文献に残っている世界最古のクチコミは、イブがアダムに言った「この禁断の果実を食べなよ」だろう。聖書の記述では、単にイブがアダムに果実を手渡しただけになっている。その前に蛇が「(禁断の果実を食べると)神のように善悪を知るものとなる」と言って、イブをそそのかしている。アダムはイブという(神様が与えてくださった)信頼できる者から、渡されて、禁断の実を食べてしまった。それが神様から「善悪の知識の木からは、決して食べてならない」と禁止されていたにも関わらずである。これがクチコミマーケティングの本質を表している。

 

おそらく人類がコミュニケーションを失わない限り、攻殻機動隊の世界のようにたとえ人類の脳が電脳化され、口頭によるコミュニケーションを必要としなくなったとしても、いわゆるクチコミによるマーケティングは不変ではなかろうか。特に農耕民族である日本人は、集団行動を行い、お互いに協力し合って村(コミュニティ)を発展させることを当たり前のこととし、コミュニティの中の人物からの情報は比較的に信用しやすい種族なのではなかろうか。それゆえ、クチコミマーケティングは諸外国よりも効果的に思える。

 

飲食店にとってのクチコミはどのように発生させるかだが、聖書の蛇はイブに対して、「おいしい」とは一言も言っていない。
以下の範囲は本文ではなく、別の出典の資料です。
(** The clients get the event of the set, or the set is being stopped. *)
Definition published (st : ptpSet * W) : Prop :=
  stopped st = true \/ event_of (ps_index st.1) st.2 = ps_event st.1.
(** What a step of the thread of [i] does around it. *)
Definition only_mine (i : Z) (w w' : W) : Prop :=
  host_ok w' /\ (forall j, j <> i -> event_of j w' = event_of j w) /\
  (forall j, stopThread j w = true -> stopThread j w' = true).
Lemma kept_mine i w w' : kept w w' -> only_mine i w w'.
Proof. intros (O & E & S). by split. Qed.
Lemma mine_trans i w1 w2 w3 : only_mine i w1 w2 -> only_mine i w2 w3 -> only_mine i w1 w3.
Proof.
  intros (O1 & E1 & S1) (O2 & E2 & S2). split; [done|]. split; [|by auto].
  intros j N. by rewrite E2, E1.
Qed.
Lemma published_kept s s' w w' : published (s, w) -> kept w w' -> same_id s s' -> ps_event s' = ps_event s ->
  published (s', w').
Proof.
  intros P (O & E & S) (Ei & _) Ee. unfold published, stopped in *. cbn in *. rewrite Ei, Ee, E.
  destruct P as [P|P]; [left; by apply S|by right].
Qed.

Lemma notify_round s w : host_ok w ->
  exists w', notify (s, w) = Some (s, w') /\ only_mine (ps_index s) w w' /\
    event_of (ps_index s) w' = ps_event s.
Proof.
  intros O. unfold notify. cbn [fst snd]. pose proof (copy_ok (ps_index s) (ps_event s) w O) as O1.
  destruct (kept_notify (ps_index s) _ O1) as (w' & -> & O2 & E & S). cbn [mbind option_bind].
  exists w'. split; [done|]. split; [split; [done|split]|].
  - intros j N. rewrite E, copy_event_of by done. by rewrite (proj2 (Z.eqb_neq _ _) N).
  - intros j Hj. apply S. by rewrite copy_stop.
  - by rewrite E, copy_event_of, Z.eqb_refl by done.
Qed.

(** The thread goes on with its set in order, and what it tells is published. *)
Definition goes_on (s : ptpSet) (w : W) (r : option (ptpSet * W)) : Prop :=
  exists s' w', r = Some (s', w') /\ set_inv s' /\ same_id s s' /\ only_mine (ps_index s) w w' /\
    published (s', w').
「それを食べると、目が開け、神のように善悪を知るものとなる」と言った。これは「あなたがそれと食べると物凄いメリットがある」ことを伝えているのだ。その後でイブは初めてその禁断の果実を見つめ、「その木はいかにも美味しそうで、目を惹きつけ、賢くなるように唆していた」とある。その後でイブが果実を取って食べ、「こりゃいいや」と思い、アダムに果実を渡した。

 

「メリットがある」→「美味しそう」→「見た目もいい」→「食べてみた」→「こりゃいいや」→「あんたも食べなよ」という流れだ。美味しいは二の次になっている。女から男という流れも非常にリアリティを感じる。

 

味覚は人それぞれであり、「美味しい」というだけでは、受け手が具体的にイメージしづらい。そこで「美味しい」以外のメリットを打ち出す必要がある。そのメリットとは、もしダイエット中の人であれば、ロカボ食やベジタリアンメニューという切り口もあるが、SNS時代においては、『話題性』と一括りにすることができよう。

 

その話題性を事例として上げれば、料理が刺激的に辛い、あり得ないくらいに甘いとか、超激安でボリューミー、まさにインスタ映えするカラフルなメニュー、サービスそのものが面白い、珍しい、ということもあるだろう。カフェでSNS映えしやすいのは、ありきたりかもしれないが、「ラテアート」。ハート、チューリップ、くまさん、パンダなど難易度に応じて、色々ある。渋谷のバーで、映画の題名を伝えるとそれにふさわしいカクテルを作ってくれるバーがある。そのカクテルも非常に拡散させやすい。「いいね!」ほしさに、この店に行ってみようという気さえさせる。

 

「美味しさ」より「話題性」、そして信頼できる者からの情報。世界最古のクチコミがそれを教えてくれている。